• _Problem statement_
Please copy out each line of the entries in which "destruct" appears.

***** Data shown *****

(** The fields of settings that were constructed. *)
Lemma init_Ok_inv kw env s :
  Settings.init kw env = Ok s →
  1 ≤ Settings.searxng_timeout s ≤ 300 ∧
  1 ≤ Settings.searxng_max_results s ≤ 100 ∧
  1 ≤ Settings.mcp_port s ≤ 65535.
Proof.
  unfold Settings.init, V.raise_for.
  destruct (_ <*> _) as [s'|] eqn:Hv; [|done]. intros [= ->].
  repeat (apply ap_Valid_inv in Hv as (? & ? & Hv & ? & ->)).
  injection Hv as <-. simpl.
  split; [|split]; (eapply setting_range; [|eassumption]; lia).
Qed.

(** A field that does not validate makes the constructor raise. *)
Lemma raise_for_Invalid {A} model (v : validated A) :
  (∃ es, v = Invalid es) →
  ∃ es, V.raise_for model v = Raise (ValidationError model es).
Proof. intros [es ->]. simpl. eauto. Qed.

End SettingsFacts.

(** ** The client *)

Section ClientFacts.
Context `{RT : Runtime}.

(** [is_valid] decides the validity of the specification. *)
Lemma is_valid_spec r : SearchResult.is_valid r = true ↔ Spec.valid r.
Proof.
  unfold SearchResult.is_valid, Spec.valid.
  destruct (SearchResult.url r) as [u|]; simpl.
  - rewrite andb_true_iff, !truthy_true, strip_blank. split.
    + intros [Ht Hb]. split; [done|]. exists u. split; [done|].
      by destruct (Py.blank u).
    + intros [Ht (u' & [= <-] & Hb)]. split; [done|]. congruence.
  - split; [done|]. intros [_ (u & [=] & _)].
Qed.

Lemma get_valid_results_filter (self : SearchResponse.t) :
  SearchResponse.get_valid_results self = filter Spec.valid (SearchResponse.results self).
Proof.
  unfold SearchResponse.get_valid_results.
  induction (SearchResponse.results self) as [|r l IH]; simpl; [done|].
  destruct (SearchResult.is_valid r) eqn:Hr.
  - rewrite filter_cons_True by by apply is_valid_spec. by f_equal.
  - rewrite filter_cons_False; [done|]. intros ?%is_valid_spec. congruence.
Qed.
(** * api_client.py: a shallow embedding of [APIClient]

    The client talks to three local LLM back ends (Ollama, LM Studio,
    Koboldcpp).  Python values are embedded as the [json] type, Python
    [str] as a list of Unicode code points, exceptions as an error monad,
    the caller's message dictionaries as a store indexed by location, the
    network and the file system as an explicit [world].

    Library functions the module calls ([json.loads], [str.lower]) are
    Section variables: every theorem holds for whatever they compute. *)

From Stdlib Require Import ZArith NArith List String Ascii Bool Lia Floats.
From Stdlib.Strings Require Import Byte.
From stdpp Require Import base option list gmap.

Set Warnings "-register-all".
Local Open Scope N_scope.

(** ** Python strings *)

(** A [str] is a sequence of Unicode code points. *)
Definition pystr := list N.

(** Literals of the source are written [py "..."] (ASCII only). *)
Definition py (s : string) : pystr :=
  List.map N_of_ascii (list_ascii_of_string s).
Arguments py : simpl never.

Fixpoint str_eqb (a b : pystr) : bool :=
  match a, b with
  | [], [] => true
  | x :: a', y :: b' => N.eqb x y && str_eqb a' b'
  | _, _ => false
  end.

*****

• _Answer area_
  destruct (_ <*> _) as [s'|] eqn:Hv; [|done]. intros [= ->].
  destruct (SearchResult.url r) as [u|]; simpl.
      by destruct (Py.blank u).
  destruct (SearchResult.is_valid r) eqn:Hr.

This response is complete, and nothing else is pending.